* [EXERCISE DIRECTIONS] Find and copy the lines in the records beneath this task that contain the word "else".

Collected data

Lemma candidate_pairs_fresh st pairs n1 n2 :
  consistent st → candidate_pairs_iter G1 G2 st = Ok pairs →
  (n1, n2) ∈ pairs →
  core_1 st !! n1 = None ∧ core_2 st !! n2 = None
  ∧ n1 ∈ nodes G1 ∧ n2 ∈ nodes G2.
Proof.
  intros [_ Hi1 Hi2]. unfold candidate_pairs_iter, terminal.
  destruct (_ && _).
  - destruct (min_in_order _ _) as [node_2|] eqn:Em; [|done].
    intros [= <-] (n & [= -> ->] & Hn)%list_elem_of_fmap.
    apply min_in_order_elem in Em as [Ho Hm].
    apply list_elem_of_filter in Hn as [? ?], Hm as [? ?]. auto.
  - destruct (head _) as [other_node|] eqn:Eh; [|done].
    intros [= <-] (n & [= -> ->] & Hn)%list_elem_of_fmap.
    apply head_Some_elem_of in Eh.
    apply list_elem_of_filter in Hn as [? ?], Eh as [? ?]. auto.
Qed.

Lemma candidate_pairs_ok st :
  consistent st → NoDup (nodes G2) →
  size (core_1 st) ≠ number_of_nodes G2 →
  ∃ pairs, candidate_pairs_iter G1 G2 st = Ok pairs.
Proof.
  intros [[Hinv Hn He] Hi1 Hi2] HND Hsize. unfold candidate_pairs_iter.
  destruct (_ && _) eqn:Eb.
  - apply andb_true_iff in Eb as [_ E2%bool_decide_eq_true].
    unfold min_in_order.
    destruct (terminal (core_2 st) (inout_2 st)) as [|n T2] eqn:ET; [done|].
    assert (n ∈ filter (λ n0, n0 ∈ n :: T2) (nodes G2)) as Hin.
    { apply list_elem_of_filter. split; [left|]. apply Hi2.
      assert (n ∈ terminal (core_2 st) (inout_2 st)) as Hn' by (rewrite ET; left).
      unfold terminal in Hn'. by apply list_elem_of_filter in Hn' as [_ ?]. }
    destruct (filter _ (nodes G2)); [by apply elem_of_nil in Hin|]. simpl. eauto.
  - destruct (filter (λ n, core_2 st !! n = None) (nodes G2)) as [|n ns] eqn:Ef;
      [|simpl; eauto].
    exfalso. apply Hsize.
    (* every node of [G2] is mapped, so the mapping is as large as [G2] *)
    assert (size (core_1 st) = size (core_2 st)) as ->.
    { rewrite <- !length_map_to_list.
      rewrite <- (length_fmap (λ kv : V1 * V2, (kv.2, kv.1))).
      apply Permutation_length, NoDup_Permutation.
      - apply NoDup_fmap_2_strong; [|apply NoDup_map_to_list].
        intros [a b] [a' b'] _ _ [= -> ->]. done.
      - apply NoDup_map_to_list.
      - intros [b a]. rewrite list_elem_of_fmap, elem_of_map_to_list. split.
        + intros ([a' b'] & [= -> ->] & Hab%elem_of_map_to_list). by apply Hinv.
        + intros Hba%Hinv. exists (a, b). split; [done|].
          by apply elem_of_map_to_list. }
    unfold number_of_nodes. rewrite <- (length_fmap fst). fold (nodes G2).
    rewrite <- size_dom, <- (size_list_to_set (C:=gset V2) (nodes G2)) by done.
    f_equal. apply set_eq. intros b. rewrite elem_of_dom, elem_of_list_to_set. split.
    + intros [a Hb%Hinv]. by apply Hn in Hb as [_ ?].
    + intros Hb. destruct (core_2 st !! b) eqn:Eb2; [done|]. exfalso.
      assert (b ∈ filter (λ n, core_2 st !! n = None) (nodes G2)) as Hin
        by by apply list_elem_of_filter.
      rewrite Ef in Hin. by apply elem_of_nil in Hin.
Qed.
(** [last_created] gives back the last name of a list that is not empty,
    whatever the creation times are, as soon as all of them can be read;
    the index of the newest file is computed and not used.  On the empty
    list it raises [ValueError]. *)
Theorem last_created_returns_last_name (filenames : list string) :
  (forall ctimes f,
      creation_times time creation_time filenames = inr ctimes ->
      last filenames = Some f ->
      last_created time time_eqb time_ltb creation_time filenames = inr f)
  /\ last_created time time_eqb time_ltb creation_time [] = inl ValueError.
Proof.
  split; [|reflexivity].
  intros ctimes f Htimes Hlast. unfold last_created, rbind.
  rewrite Htimes. pose proof (creation_times_length _ _ Htimes) as Hlen.
  destruct ctimes as [|t ts].
  - destruct filenames; [discriminate | discriminate].
  - simpl argmax. pose proof (distinct_nonempty t ts) as Hne.
    destruct (distinct time time_eqb (t :: ts)) as [|d ds]; [done|].
    simpl. by rewrite Hlast.
Qed.

End LastCreatedFacts.

(** ** The order of the elements of an array on its way out *)

Section LayoutFacts.
Import PyStr PyNum Listing Np.

Lemma nth_error_is_lookup {A} (l : list A) i : nth_error l i = l !! i.
Proof. revert i. induction l as [|x l IH]; intros [|i]; simpl; auto. Qed.

Lemma bind_is_concat {A B} (f : A -> list B) (l : list A) :
  l ≫= f = concat (map f l).
Proof.
  induction l as [|x l IH]; [reflexivity|]. rewrite bind_cons, IH. reflexivity.
Qed.

Lemma flat_map_is_concat {A B} (f : A -> list B) (l : list A) :
  flat_map f l = concat (map f l).
Proof. induction l as [|x l IH]; simpl; by rewrite ?IH. Qed.

Lemma blocks_length {A} (f : nat -> list A) (m : nat) : forall n s,
  (forall y, (s <= y < s + n)%nat -> length (f y) = m) ->
  length (concat (map f (seq s n))) = (n * m)%nat.
Proof.
  induction n as [|n IH]; intros s Hf; [reflexivity|].
  simpl. rewrite length_app, Hf by lia. f_equal. apply IH.
  intros y Hy. apply Hf. lia.
Qed.

Lemma blocks_lookup {A} (f : nat -> list A) (m : nat) : forall n s x r,
  (forall y, (s <= y < s + n)%nat -> length (f y) = m) ->
  (x < n)%nat -> (r < m)%nat ->
  concat (map f (seq s n)) !! (x * m + r)%nat = f (s + x)%nat !! r.
Proof.
  induction n as [|n IH]; intros s x r Hf Hx Hr; [lia|].
  simpl. destruct x as [|x].
  - rewrite lookup_app_l by (rewrite Hf; lia). simpl.
    by rewrite Nat.add_0_r.
  - rewrite lookup_app_r by (rewrite Hf; lia).
    rewrite Hf by lia.
    replace (S x * m + r - m)%nat with (x * m + r)%nat by lia.
    rewrite IH; [| intros y Hy; apply Hf; lia | lia | lia].
    f_equal. f_equal. lia.
Qed.

Lemma inner_loop_length (kdim i' j' : nat) :
  length (k' ← seq 0 kdim; [(i', j', k')]) = kdim.
Proof. rewrite bind_is_concat, (blocks_length _ 1) by done. lia. Qed.

Lemma middle_loop_length (jdim kdim i' : nat) :
  length (j' ← seq 0 jdim; k' ← seq 0 kdim; [(i', j', k')])
  = (jdim * kdim)%nat.
Proof.
  rewrite bind_is_concat.
  by rewrite (blocks_length _ kdim) by (intros; apply inner_loop_length).
Qed.

Lemma loop_indices_length (idim jdim kdim : nat) :
  length (i' ← seq 0 idim; j' ← seq 0 jdim; k' ← seq 0 kdim; [(i', j', k')])
  = (idim * jdim * kdim)%nat.
Proof.
  rewrite bind_is_concat.
  rewrite (blocks_length _ (jdim * kdim))
    by (intros; apply middle_loop_length).
  lia.
Qed.

(** The indices of the three nested loops, in the order they are run
    through. *)
Lemma loop_indices idim jdim kdim i j k :
  (i < idim)%nat -> (j < jdim)%nat -> (k < kdim)%nat ->
  (i' ← seq 0 idim; j' ← seq 0 jdim; k' ← seq 0 kdim; [(i', j', k')])
    !! ((i * jdim + j) * kdim + k)%nat = Some (i, j, k).
Proof.
  intros Hi Hj Hk. rewrite bind_is_concat.
  replace ((i * jdim + j) * kdim + k)%nat
    with (i * (jdim * kdim) + (j * kdim + k))%nat by lia.
  rewrite (blocks_lookup _ (jdim * kdim));
    [| intros; apply middle_loop_length | lia | nia].
  simpl. rewrite bind_is_concat.
  rewrite (blocks_lookup _ kdim);
    [| intros; apply inner_loop_length | lia | lia].
  simpl. rewrite bind_is_concat.
  replace k with (k * 1 + 0)%nat at 1 by lia.
  rewrite (blocks_lookup _ 1); [| done | lia | lia]. reflexivity.
Qed.

Lemma ravel_F_inner {A} (its : list A) idim jdim kdim j k :
  length its = (idim * jdim * kdim)%nat ->
  (j < jdim)%nat -> (k < kdim)%nat ->
  forall y, (0 <= y < 0 + idim)%nat ->
    length (match nth_error its ((y * jdim + j) * kdim + k) with
            | Some x => [x]
            | None => []
            end) = 1%nat.
Proof.
  intros Hlen Hj Hk y Hy.
  destruct (nth_error its ((y * jdim + j) * kdim + k)) eqn:Hn; [done|].
  apply nth_error_None in Hn.
  assert (y * jdim + j + 1 <= idim * jdim)%nat as Hrow by nia.
  pose proof (Nat.mul_le_mono_r _ _ kdim Hrow). nia.
Qed.

(** [ravel("F")] puts the element of index [(i, j, k)] at the place
    [i + idim * (j + jdim * k)]. *)
Lemma ravel_F_lookup {A} (its : list A) idim jdim kdim :
  length its = (idim * jdim * kdim)%nat ->
  length (ravel_F idim jdim kdim its) = (idim * jdim * kdim)%nat
  /\ forall i j k, (i < idim)%nat -> (j < jdim)%nat -> (k < kdim)%nat ->
       ravel_F idim jdim kdim its !! ((k * jdim + j) * idim + i)%nat
       = its !! ((i * jdim + j) * kdim + k)%nat.
Proof.
  intros Hlen. unfold ravel_F.
  assert (forall j k, (j < jdim)%nat -> (k < kdim)%nat ->
            length (flat_map (fun i =>
                      match nth_error its ((i * jdim + j) * kdim + k) with
                      | Some x => [x]
                      | None => []
                      end) (seq 0 idim)) = idim) as Hinner.
  { intros j k Hj Hk. rewrite flat_map_is_concat.
    rewrite (blocks_length _ 1) by (by apply ravel_F_inner). lia. }
  assert (forall k, (k < kdim)%nat ->
            length (flat_map (fun j => flat_map (fun i =>
                      match nth_error its ((i * jdim + j) * kdim + k) with
                      | Some x => [x]
                      | None => []
                      end) (seq 0 idim)) (seq 0 jdim))
            = (jdim * idim)%nat) as Hmid.
  { intros k Hk. rewrite flat_map_is_concat.
    by rewrite (blocks_length _ idim) by (intros; apply Hinner; lia). }
  split.
  - rewrite flat_map_is_concat.
    rewrite (blocks_length _ (jdim * idim)) by (intros; apply Hmid; lia). lia.
  - intros i j k Hi Hj Hk. rewrite flat_map_is_concat.
    replace ((k * jdim + j) * idim + i)%nat
      with (k * (jdim * idim) + (j * idim + i))%nat by lia.
    rewrite (blocks_lookup _ (jdim * idim));
      [| intros; apply Hmid; lia | lia | nia].
    simpl. rewrite flat_map_is_concat.
    rewrite (blocks_lookup _ idim);
      [| intros; apply Hinner; lia | lia | lia].
    simpl. rewrite flat_map_is_concat.
    replace i with (i * 1 + 0)%nat at 1 by lia.
    rewrite (blocks_lookup _ 1); [| by apply ravel_F_inner | lia | lia].
    simpl. pose proof (ravel_F_inner its idim jdim kdim j k Hlen Hj Hk i
                         ltac:(lia)) as Hone.
    rewrite <- (nth_error_is_lookup its).
    destruct (nth_error its ((i * jdim + j) * kdim + k)); [done|].
    simpl in Hone. lia.
Qed.

End LayoutFacts.

Section ArrayWriteFacts.
Import PyStr PyNum Listing Np.
Context `{E : Externals}.

(** The block of the inline-chain strategy: after the declaration of the
    dimensions it has one assignment for every element, and the element
    [arr[i, j, k]] is assigned to the index [(i + 1, j + 1, k + 1)] of the
    array in the session. *)
Theorem chain_commands_assign_each_element
  (name : string) (its : list scalar) (idim jdim kdim : nat) cmds :
  chain_commands name its idim jdim kdim = Some cmds ->
  length cmds = (idim * jdim * kdim)%nat
  /\ forall i j k, (i < idim)%nat -> (j < jdim)%nat -> (k < kdim)%nat ->
       exists x,
         nth_error its ((i * jdim + j) * kdim + k) = Some x
         /\ cmds !! ((i * jdim + j) * kdim + k)%nat
            = Some (assignment name i j k x).
Proof.
  unfold chain_commands. intros Hcmds. apply mapM_Some_1 in Hcmds.
  split.
  - rewrite <- (Forall2_length _ _ _ Hcmds). apply loop_indices_length.
  - intros i j k Hi Hj Hk.
    pose proof (loop_indices idim jdim kdim i j k Hi Hj Hk) as Hidx.
    destruct (Forall2_lookup_l _ _ _ _ _ Hcmds Hidx) as (c & Hc & Hf).
    simpl in Hf.
    destruct (nth_error its ((i * jdim + j) * kdim + k)) as [x|];
      [|discriminate].
    exists x. split; [reflexivity|]. injection Hf as <-. exact Hc.
Qed.

Lemma dims3_product (sh : list nat) :
  (1 <= length sh <= 3)%nat ->
  product sh = (let '(i, j, k) := dims3 sh in i * j * k)%nat.
Proof.
  unfold product, dims3.
  destruct sh as [|a [|b [|c [|d sh]]]]; simpl; intros; lia.
Qed.

(** What [_write_numpy_array] hands to the file writer, and when: the one
    call of [write_array] comes before anything is sent; its array holds
    one double for every element, the conversion of that element, and the
    element [arr[i, j, k]] is at the place [i + idim * (j + jdim * k)], the
    order that the bulk read is told with [IJK].  The path is in the
    directory of the session when the session shares the client's disk,
    and in the temporary directory otherwise.  A session that shares the
    disk is sent nothing; another one is sent the upload of that path and
    nothing else.  How the writer formats the doubles is not part of this
    statement. *)
Theorem write_numpy_array_column_major
  (filename : string) (arr : ndarray scalar) (p : Parameters) :
  well_formed arr ->
  (1 <= ndim arr <= 3)%nat ->
  let '(idim, jdim, kdim) := dims3 (shape arr) in
  let run := _write_numpy_array filename arr p in
  let path := if _local (_mapdl p)
              then path_join (directory (_mapdl p)) filename
              else path_join gettempdir filename in
  exists data,
    write_array_calls run.1 = write_array_calls p ++ [(path, data)]
    /\ length data = (idim * jdim * kdim)%nat
    /\ (forall i j k, (i < idim)%nat -> (j < jdim)%nat -> (k < kdim)%nat ->
          data !! ((k * jdim + j) * idim + i)%nat
          = as_double <$> items arr !! ((i * jdim + j) * kdim + k)%nat)
    /\ map fst (exchanges_since p run.1)
       = (if _local (_mapdl p) then [] else [Direct (Upload path)]).
Proof.
  intros Hwf Hrank. unfold well_formed, arr_size, ndim in *.
  pose proof (dims3_product (shape arr) Hrank) as Hprod.
  unfold _write_numpy_array, bind, get, modify.
  destruct (dims3 (shape arr)) as [[idim jdim] kdim] eqn:Hdims.
  cbn beta iota zeta.
  set (path := if _local (_mapdl p) then _ else _).
  assert (length (map as_double (items arr)) = (idim * jdim * kdim)%nat)
    as Hlen by (rewrite length_map; lia).
  destruct (ravel_F_lookup _ idim jdim kdim Hlen) as [Hl Hidx].
  exists (ravel_F idim jdim kdim (map as_double (items arr))).
  assert (forall i j k, (i < idim)%nat -> (j < jdim)%nat -> (k < kdim)%nat ->
            ravel_F idim jdim kdim (map as_double (items arr))
              !! ((k * jdim + j) * idim + i)%nat
            = as_double <$> items arr !! ((i * jdim + j) * kdim + k)%nat)
    as Hdata.
  { intros i j k Hi Hj Hk. rewrite (Hidx i j k Hi Hj Hk).
    apply list_lookup_fmap. }
  destruct (_local (_mapdl p)) eqn:Hloc; cbn.
  - repeat split; try assumption.
    unfold exchanges_since. cbn. by rewrite drop_all.
  - unfold send. cbn.
    destruct (respond (Direct (Upload path)) (session (_mapdl p)))
      as [s' [e|text]]; cbn; repeat split; try assumption;
      unfold exchanges_since; cbn; by rewrite drop_app_length.
Qed.

(** What is made of the numbers of an accepted dump for a shape of three
    dimensions: an array exactly when there are as many numbers as the
    shape asks for, with the numbers in the order of the dump; a last
    dimension of 1 is dropped, so that a shape [(n, 1, 1)] comes back as
    [(n, 1)]; any other count of numbers is a [ValueError]. *)
Theorem parse_array_shape (text : string) (i j k : nat) :
  parse_array text [Z.of_nat i; Z.of_nat j; Z.of_nat k]
  = match np_fromstring text with
    | inl e => inl e
    | inr flat =>
        if (length flat =? i * j * k)%nat
        then inr (NdArray dt_float
                    (if (k =? 1)%nat then [i; j] else [i; j; k]) flat)
        else inl ValueError
    end.
Proof.
  unfold parse_array. destruct (np_fromstring text) as [e|flat]; [done|].
  unfold reshape. cbn [items dtype existsb].
  assert (forall x : nat, (Z.of_nat x <? -1) = false) as Hlt
    by (intros; apply Z.ltb_ge; lia).
  assert (forall x : nat, (Z.of_nat x =? -1) = false) as Hne
    by (intros; apply Z.eqb_neq; lia).
  rewrite !Hlt. cbn [orb].
  rewrite !filter_cons, filter_nil. rewrite !Hne. cbn [negb].
  rewrite !decide_True by done. cbn [length Nat.sub].
  unfold productZ. cbn [fold_right map].
  rewrite !Nat2Z.id.
  destruct (Z.of_nat i * (Z.of_nat j * (Z.of_nat k * 1))
            =? Z.of_nat (length flat)) eqn:Hsize.
  - apply Z.eqb_eq in Hsize.
    rewrite (proj2 (Nat.eqb_eq (length flat) (i * j * k))) by lia.
    cbn [length Nat.eqb nth andb].
    destruct (Z.of_nat k =? 1) eqn:Hk.
    + apply Z.eqb_eq in Hk. assert (k = 1%nat) as -> by lia. reflexivity.
    + apply Z.eqb_neq in Hk.
      rewrite (proj2 (Nat.eqb_neq k 1)) by lia. reflexivity.
  - apply Z.eqb_neq in Hsize.
    rewrite (proj2 (Nat.eqb_neq (length flat) (i * j * k))) by lia.
    reflexivity.
Qed.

* [ANSWER SPACE]
    nothing else.  How the writer formats the doubles is not part of this
              else path_join gettempdir filename in
       = (if _local (_mapdl p) then [] else [Direct (Upload path)]).
  set (path := if _local (_mapdl p) then _ else _).
                    (if (k =? 1)%nat then [i; j] else [i; j; k]) flat)
        else inl ValueError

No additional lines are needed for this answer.